Тем не менее, узнав о том, что кто-то заплатил за него по счету за электричество, он ощутил внезапное чувство сосредоточения, прояснения видения, словно наконец опознал своего врага. Это неожиданное благодеяние ясно показало ему, что происходит. Горожане не только избегали его, но и активно действовали с целью лишить его всякого предлога появляться в их обществе.
Когда Томас впервые осознал эту опасность, его первейшим побуждением было открыть окно и крикнуть так, чтобы его голос раскатился в зимнем воздухе:
— Так и продолжайте! Черт меня побери, если вы мне нужны!
Однако вопрос этот был не настолько прост, чтобы его можно было решить одной только бравадой. Когда зима постепенно рассеялась, превратившись в раннюю мартовскую весну, Томас пришел к выводу, что ему необходимо что-нибудь предпринять. Он был личностью, человеком, как и все остальные: и у него было сердце, живое и поддерживающее жизнь в его теле. И он не собирался покорно ждать, когда это сердце ампутируют.
Поэтому, получив очередной счет за телефон, он собрался с духом, тщательно побрился, облачился в одежду из плотной ткани, сунул ноги в крепкие ботинки на высокой шнуровке и отправился в двухмильный поход в город, чтобы лично уплатить по счету.
И вот теперь он стоял перед дверью телефонной компании, обуреваемый сомнениями, проносящимися у него в голове, словно грозовые тучи. Так прошло уже немало времени, а он все стоял перед дверью с надписью золочеными буквами, повторяя про себя: «…Это — медленное убийство», — потом он собрался с духом, распахнул дверь с силой штормового ветра и направился к девушке за стойкой с таким видом, словно она вызвала его на единоборство.
Он подошел и положил ладони на стойку, чтобы унять дрожь в руках.

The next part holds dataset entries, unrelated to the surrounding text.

(* ===== verification/Double.v ===== *)
(** * Double-precision arithmetic

    The code converts amounts to [double] in a few places ([price::to_real], the
    fee conversion of [evaluator.cpp], the supply limits of the asset operations).
    A double is an IEEE 754 binary64 number of the Standard Library's [SpecFloat];
    an operation rounds to nearest, ties to even. *)

From S2P Require Import Prelude SafeInt Asset.
From Stdlib Require Import SpecFloat.

Abbreviation double := spec_float.

(** Conversion of an integer to [double]. *)
Definition double_of_int64 (z : Z) : double := binary_normalize 53 1024 z 0 false.

Definition double_mul (x y : double) : double := SFmul 53 1024 x y.
Definition double_div (x y : double) : double := SFdiv 53 1024 x y.

(** Conversion to [int64_t] drops the fraction; outside the range of [int64_t] the
    conversion is undefined. *)
Definition double_trunc (x : double) : option Z :=
  match x with
  | S754_zero _ => Some 0
  | S754_infinity _ | S754_nan => None
  | S754_finite s m e =>
      let v := if 0 <=? e then Zpos m * 2 ^ e else Zpos m / 2 ^ (- e) in
      Some (if s then - v else v)
  end.

Definition double_to_int64 (x : double) : result Z :=
  let* z := get_or (double_trunc x) undefined_behaviour in
  if in_int64 z then Ok z else Err undefined_behaviour.

(** [std::pow(10, n)]; exact up to 10^22. *)
Definition double_pow10 (n : Z) : double := double_of_int64 (10 ^ n).

(** [price::to_real]. *)
Definition to_real (p : price) : double :=
  double_div (double_of_int64 (amount (base p))) (double_of_int64 (amount (quote p))).

Lemma double_to_int64_range x z : double_to_int64 x = Ok z -> int64_min <= z <= int64_max.
Proof.
  unfold double_to_int64. intros H. apply rbind_ok in H as (y & _ & H). case_if_in H; [|done].
  injection H as <-. by apply in_int64_spec.
Qed.

(** Doubles at work: small products are exact, large ones are rounded. *)
Example double_exact :
  double_to_int64 (double_mul (double_of_int64 2000000) (double_of_int64 100000)) = Ok 200000000000.
Proof. vm_compute. reflexivity. Qed.
Example double_rounds : double_to_int64 (double_of_int64 9007199254740993) = Ok 9007199254740992.
Proof. vm_compute. reflexivity. Qed.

На мгновение лицо его исказила свирепая гримаса. Он сказал:
— Меня зовут Томас Кавинант.
Девушка была опрятно одета и казалась довольно миловидной. Томас заставил себя посмотреть ей прямо в лицо. Он увидел ничего не выражающий, направленный мимо него взгляд. И пока он выискивал в этом взгляде испуг или отвращение, девушка направила взгляд в его сторону и сказала:
— Я вас слушаю…
— Я хочу оплатить свой счет, — ответил Томас, подумав: «Она ничего не знает, просто не слышала обо мне».
— Пожалуйста, сэр, — отозвалась девушка. — Назовите ваш номер.
Томас назвал, и она томно проплыла в соседнюю комнату, чтобы проверить по картотеке.